The application of discontinuous Galerkin (DG) schemes to hyperbolic systems of conservation laws requires a careful interplay between the space discretization, carried out with local polynomials and numerical fluxes at inter-cells, and a high-order time-integration to yield the final update. An important concern is how the scheme modifies the solution through the notions of numerical diffusion and dispersion. The analysis of these artifacts is well known for finite volume schemes, but it becomes more complex in the DG case. In particular, as far as we know, no analysis of this type has been considered for implicit integration with DG space discretization. The first part of this work intends to fill this gap, showing that the choice of the implicit Runge-Kutta scheme impacts deeply on the quality of the solution. We analyze dispersion-diffusion properties to select the best combination of the space-time discretization for high Courant numbers. In the second part of this work, we apply our findings to the integration of stiff hyperbolic systems with DG schemes. Implicit time-integration schemes leverage superior stability properties enabling the selection of time-steps based solely on accuracy requirements, thereby bypassing the need for minute time-steps. High-order schemes require the introduction of local space limiters which make the whole implicit scheme highly nonlinear. To mitigate the numerical complexity of these schemes, we propose to use appropriate space limiters that can be precomputed on a first-order prediction of the solution. This approach follows the methodology proposed by Puppo et al. (Commun. Comput. Phys., 2024) for high-order finite volume schemes. Numerical experiments explore the performance of this technique on scalar equations and systems.

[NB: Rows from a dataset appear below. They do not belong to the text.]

(** The first record of a map that passes a test. *)
Definition passes {R} (p : Z -> R -> bool) (e : Z * option R) : option (Z * R) :=
  r ← snd e; if p (fst e) r then Some (fst e, r) else None.
Definition first_such {R} (m : gmap Z (option R)) (p : Z -> R -> bool) : option (Z * R) := head (omap (passes p) (map_to_list m)).
Lemma first_such_spec {R} (m : gmap Z (option R)) p :
  match first_such m p with
  | Some (n, r) => mjoin (m !! n) = Some r /\ p n r = true
  | None => forall n r, mjoin (m !! n) = Some r -> p n r = false
  end.
Proof.
  unfold first_such.
  assert (forall n r, (n, r) ∈ omap (passes p) (map_to_list m) <-> mjoin (m !! n) = Some r /\ p n r = true) as Hin.
  { intros n r. rewrite list_elem_of_omap. split.
    - intros ([n' o] & Ho & Hf). apply elem_of_map_to_list in Ho. destruct o as [r'|]; [|done]. cbn in Hf.
      destruct (p n' r') eqn:E; [|done]. apply (inj Some) in Hf as [= -> ->]. by rewrite Ho.
    - intros [Hm Hp]. exists (n, Some r). rewrite elem_of_map_to_list. split; [by destruct (m !! n) as [[]|]; [cbn in Hm; f_equal|..]|].
      cbn. by rewrite Hp. }
  destruct (omap (passes p) (map_to_list m)) as [|[n r] l]; cbn [head].
  - intros n r Hm. destruct (p n r) eqn:E; [|done]. apply (conj Hm), Hin, not_elem_of_nil in E. done.
  - apply Hin. left.
Qed.
Definition key_in (seg : Segment) (l : Z) (k : str) : option Z :=
  fst <$> first_such (fst seg) (fun _ r => bool_decide (l ∈ labels_of r /\ nr_key r = k)).
Definition triple_in (seg : Segment) (t : Z * Z * Z) : option EdgeRecord :=
  snd <$> first_such (snd seg) (fun n r => (er_id r =? n) && bool_decide (triple_of r = t)).
#[local] Instance segment_key_reads : SegmentKeys Segment := {|
  resolve_keys_to_ids seg lookups := Ok (omap (fun '(i, (l, k)) => pair i <$> key_in seg l k) lookups);
  segment_edge_by_triple seg f t l := Ok (triple_in seg (f, t, l));
  resolve_triples_batch seg lookups results :=
    Ok (foldl (fun results '(i, t) => match triple_in seg t with Some r => <[i := Some r]> results | None => results end) results lookups,
        omap (fun '(i, t) => (fun _ => i) <$> triple_in seg t) lookups)
|}.
#[local] Instance segment_key_laws : SegmentKeyLaws node_in edge_in key_in triple_in.
Proof.
  split.
  - intros seg l k. unfold key_in. pose proof (first_such_spec (fst seg) (fun _ r => bool_decide (l ∈ labels_of r /\ nr_key r = k))) as Hs.
    destruct (first_such _ _) as [[n r]|]; cbn.
    + destruct Hs as [Hn Hb%bool_decide_eq_true]. by exists r.
    + intros n r Hn Hl Hk. specialize (Hs n r Hn). by rewrite bool_decide_true in Hs.
  - intros seg t. unfold triple_in. pose proof (first_such_spec (snd seg) (fun n r => (er_id r =? n) && bool_decide (triple_of r = t))) as Hs.
    destruct (first_such _ _) as [[n r]|]; cbn.
    + destruct Hs as [Hn [He Hb%bool_decide_eq_true]%andb_true_iff]. apply Z.eqb_eq in He as He'. subst n. unfold edge_in. rewrite Hn. cbn. by rewrite He.
    + intros e r He Ht. unfold edge_in in He. destruct (mjoin (snd seg !! e)) as [r'|] eqn:Em; [|done]. cbn in He.
      destruct (er_id r' =? e) eqn:Ee; [|done]. apply (inj Some) in He as ->. specialize (Hs e r Em). cbn in Hs. by rewrite Ee, bool_decide_true in Hs.
  - intros seg lookups resolved _ E i n. apply Ok_inj in E as <-. rewrite list_elem_of_omap. split.
    + intros ([j [l k]] & Hin & Hf). destruct (key_in seg l k) as [n'|] eqn:Ek; [|done]. cbn in Hf. apply (inj Some) in Hf as [= -> ->]. by exists l, k.
    + intros (l & k & Hin & Hk). exists (i, (l, k)). split; [done|]. by rewrite Hk.
  - intros seg f t l found E. by apply Ok_inj in E as <-.
  - intros seg lookups results results' found _ E. apply Ok_inj in E as [= <- <-]. split; [done|]. intros i. rewrite list_elem_of_omap. split.
    + intros ([j t] & Hin & Hf). destruct (triple_in seg t) as [r|] eqn:Ek; [|done]. cbn in Hf. apply (inj Some) in Hf as <-. exists t. by rewrite Ek.
    + intros (t & Hin & [r Hk]). exists (i, t). split; [done|]. by rewrite Hk.
  - intros seg id. cbn. unfold node_in. by destruct (fst seg !! id) as [[]|].
  - intros seg id. cbn. unfold edge_in. by destruct (snd seg !! id) as [[]|].
Qed.

Definition older : list (Z * WalOp) := take 6 MemtableWitness.ops.
Definition newer : list (Z * WalOp) := drop 6 MemtableWitness.ops.
Definition segment : Segment :=
  ({[ 2 := Some (MemtableWitness.node 2 [3] "old" 1); 3 := Some (MemtableWitness.node 3 [3] "c" 1); 5 := None ]},
   {[ 12 := Some (MemtableWitness.edge 12 2 1 5); 13 := Some (MemtableWitness.edge 13 3 3 4); 14 := None ]}).
Definition sources (snapshot_seq : Z) : SourceList := mkSources (SourceListWitness.run newer) [SourceListWitness.run older] [segment] snapshot_seq.
Definition sl := sources 9.
Lemma sources_built : Forall2 built [newer; older] (active sl :: immutable sl) /\ built (mjoin (reverse [newer; older])) MemtableWitness.st.
Proof.
  split.
  - destruct (SourceListWitness.sequenced_part _ MemtableWitness.ops_sequenced 6) as [Ho Hn].
    apply Forall2_cons. split; [apply SourceListWitness.built_run; [exact Hn|apply SourceListWitness.ran; vm_compute; reflexivity]|].
    apply Forall2_cons. split; [apply SourceListWitness.built_run; [exact Ho|apply SourceListWitness.ran; vm_compute; reflexivity]|]. constructor.
  - cbn [reverse rev_append mjoin list_join]. exists empty_state. split; [exact MemtableWitness.fresh_empty|].
    split; [exact MemtableWitness.ops_sequenced|exact MemtableWitness.run].
Qed.

(** The one node of a name, the one triple of an edge. *)
Definition owner (l : Z) (k : str) : Z :=
  if decide (k = str_of "a") then 1 else if decide (k = str_of "c") then 3 else 2.
Definition triple_for (e : Z) : Z * Z * Z :=
  if e =? 10 then (1, 2, 4) else if e =? 11 then (1, 1, 4) else if e =? 12 then (2, 1, 5) else (3, 3, 4).
Definition edge_for (t : Z * Z * Z) : Z :=
  if decide (t = (1, 2, 4)) then 10 else if decide (t = (1, 1, 4)) then 11 else if decide (t = (2, 1, 5)) then 12 else 13.

Lemma segment_shown {R} (is_deleted : Segment -> Z -> bool) (held : Segment -> Z -> option R) j n r :
  show (drop j (segment_says is_deleted held None Some <$> segments sl)) n = Some r -> held segment n = Some r.
Proof.
  change (segment_says is_deleted held None Some <$> segments sl) with [segment_says is_deleted held None Some segment].
  destruct j as [|j]; [|cbn [drop]; by rewrite drop_nil]. unfold show, segment_says. cbn. unfold first.
  destruct (is_deleted segment n); [done|]. destruct (held segment n); [|done]. done.
Qed.
Lemma held_check {R} (m : gmap Z (option R)) (p : Z -> R -> bool) :
  forallb (fun '(n, o) => match o with Some r => p n r | None => true end) (map_to_list m) = true ->
  forall n r, mjoin (m !! n) = Some r -> p n r = true.
Proof.
  rewrite forallb_forall. intros Hall n r Hm. apply (Hall (n, Some r)), list_elem_of_In, elem_of_map_to_list.
  by destruct (m !! n) as [[]|]; [cbn in Hm; f_equal|..].
Qed.
Definition named (n : Z) (r : NodeRecord) : bool :=
  bool_decide (nr_id r = n /\ Forall (fun l => owner l (nr_key r) = n) (labels_of r)).
Definition tripled (e : Z) (r : EdgeRecord) : bool := bool_decide (triple_of r = triple_for e /\ edge_for (triple_of r) = e).
Lemma run_names : Forall (fun o => match snd o with UpsertNode r => named (nr_id r) r = true | UpsertEdge r => tripled (er_id r) r = true | _ => True end) MemtableWitness.ops.
Proof. repeat constructor. Qed.
Lemma node_held n r : node_in segment n = Some r -> named n r = true.
Proof. apply held_check. vm_compute. reflexivity. Qed.
Lemma node_held_ok n r : node_in segment n = Some r -> nr_label_ids r = NodeLabels.mk [3].
Proof.
  intros Hn. pose proof (held_check (fst segment) (fun n _ => (n =? 2) || (n =? 3)) ltac:(vm_compute; reflexivity) n r Hn) as E.
  apply orb_true_iff in E as [->%Z.eqb_eq| ->%Z.eqb_eq]; by apply (inj Some) in Hn as <-.
Qed.
Lemma edge_held e r : edge_in segment e = Some r -> tripled e r = true.
Proof.
  unfold edge_in. destruct (mjoin (snd segment !! e)) as [r'|] eqn:Em; [|done]. cbn. destruct (er_id r' =? e); [|done].
  intros E. apply (inj Some) in E as ->. revert e r Em. apply held_check. vm_compute. reflexivity.
Qed.
Lemma node_then k n r : live_after sl [newer; older] is_node_deleted node_in LNode VNode k n r -> named n r = true.
Proof.
  intros [(seq & op & Hin & Hw)|Hs]%live_after_from; [|by apply node_held, (segment_shown is_node_deleted node_in 0)].
  change (mjoin (reverse [newer; older])) with MemtableWitness.ops in Hin.
  apply (proj1 (Forall_forall _ _) run_names) in Hin. destruct op; try done; cbn in Hw, Hin; case_decide; try done.
  apply (inj Some) in Hw as [= <-]. by subst.
Qed.
Lemma edge_then k e r : live_after sl [newer; older] is_edge_deleted edge_in LEdge VEdge k e r -> tripled e r = true.
Proof.
  intros [(seq & op & Hin & Hw)|Hs]%live_after_from; [|by apply edge_held, (segment_shown is_edge_deleted edge_in 0)].
  change (mjoin (reverse [newer; older])) with MemtableWitness.ops in Hin.
  apply (proj1 (Forall_forall _ _) run_names) in Hin. destruct op; try done; cbn in Hw, Hin; case_decide; try done.
  apply (inj Some) in Hw as [= <-]. by subst.
Qed.
Lemma named_unique (node : Z -> NodeRecord -> Prop) :
  (forall n r, node n r -> named n r = true) ->
  forall n m r r' l, node n r -> node m r' -> l ∈ labels_of r -> l ∈ labels_of r' -> nr_key r = nr_key r' -> n = m.
Proof.
  intros Hn n m r r' l [_ E]%Hn%bool_decide_eq_true [_ E']%Hn%bool_decide_eq_true Hl Hl' Hk. rewrite Forall_forall in E, E'.
  by rewrite <- (E l Hl), <- (E' l Hl'), Hk.
Qed.
Lemma tripled_unique (edge : Z -> EdgeRecord -> Prop) :
  (forall e r, edge e r -> tripled e r = true) ->
  forall e e' r r', edge e r -> edge e' r' -> triple_of r = triple_of r' -> e = e'.
Proof. intros He e e' r r' [_ E]%He%bool_decide_eq_true [_ E']%He%bool_decide_eq_true Ht. by rewrite <- E, <- E', Ht. Qed.

Lemma layered_keys_exact_witness :
  find_node_ids_by_label_keys sl [(3, str_of "a"); (3, str_of "old"); (3, str_of "b"); (3, str_of "c")] = Ok [Some 1; None; None; Some 3]
  /\ match find_node_by_label_key sl 3 (str_of "c") with
     | Ok found => meant sl MemtableWitness.st node_in (fun r => r) (3, str_of "c") found
     | Err e => read_error e
     end.
Proof.
  split; [vm_compute; reflexivity|]. destruct sources_built as [Hp Hw].
  edestruct (layered_keys_exact sl [newer; older] MemtableWitness.st Hp Hw node_in edge_in key_in triple_in) with (keys := @nil (Z * str)) as (_ & _ & Hone); [..|exact (Hone 3 (str_of "c"))].
  - intros k. apply named_unique. apply node_then.
  - intros j. unfold unique_keys. apply (named_unique (fun n r => show _ n = Some r)). intros n r Hn%segment_shown. by apply node_held.
  - intros seg n r Hin Hn. apply list_elem_of_singleton in Hin as ->. rewrite (node_held_ok n r Hn).
    apply node_held in Hn. unfold named in Hn. apply (proj1 (bool_decide_eq_true _)) in Hn as [? _]. split; [done|]. apply MemtableWitness.labels_wf, MemtableWitness.labels_sample.
Defined.
End LayeredKeysWitness.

翻译：间断伽辽金（DG）格式在双曲守恒律系统中的应用，需要空间离散（通过局部多项式与单元间数值通量实现）与高阶时间积分之间的精细配合，以得到最终更新。一个关键问题在于格式如何通过数值耗散与色散的概念修正解。这些人工效应的分析在有限体积格式中已广为人知，但在DG情形下则更为复杂。特别是，据我们所知，目前尚未有研究针对采用DG空间离散的隐式积分进行此类分析。本工作的第一部分旨在填补这一空白，表明隐式龙格-库塔格式的选择会深刻影响解的质量。我们通过分析色散-耗散特性，为高库朗数情形选取最优的时空离散组合。在第二部分中，我们将所得结论应用于采用DG格式的刚性双曲系统积分。隐式时间积分格式凭借其优越的稳定性，允许仅基于精度要求选择时间步长，从而避免了使用极小时步的必要性。高阶格式需要引入局部空间限制器，这使得整个隐式格式高度非线性。为降低这些格式的数值复杂度，我们提出使用可在解的一阶预测值上预先计算的空间限制器。该方法遵循了Puppo等人（Commun. Comput. Phys., 2024）针对高阶有限体积格式提出的方法论。数值实验探究了该技术在标量方程及系统上的性能表现。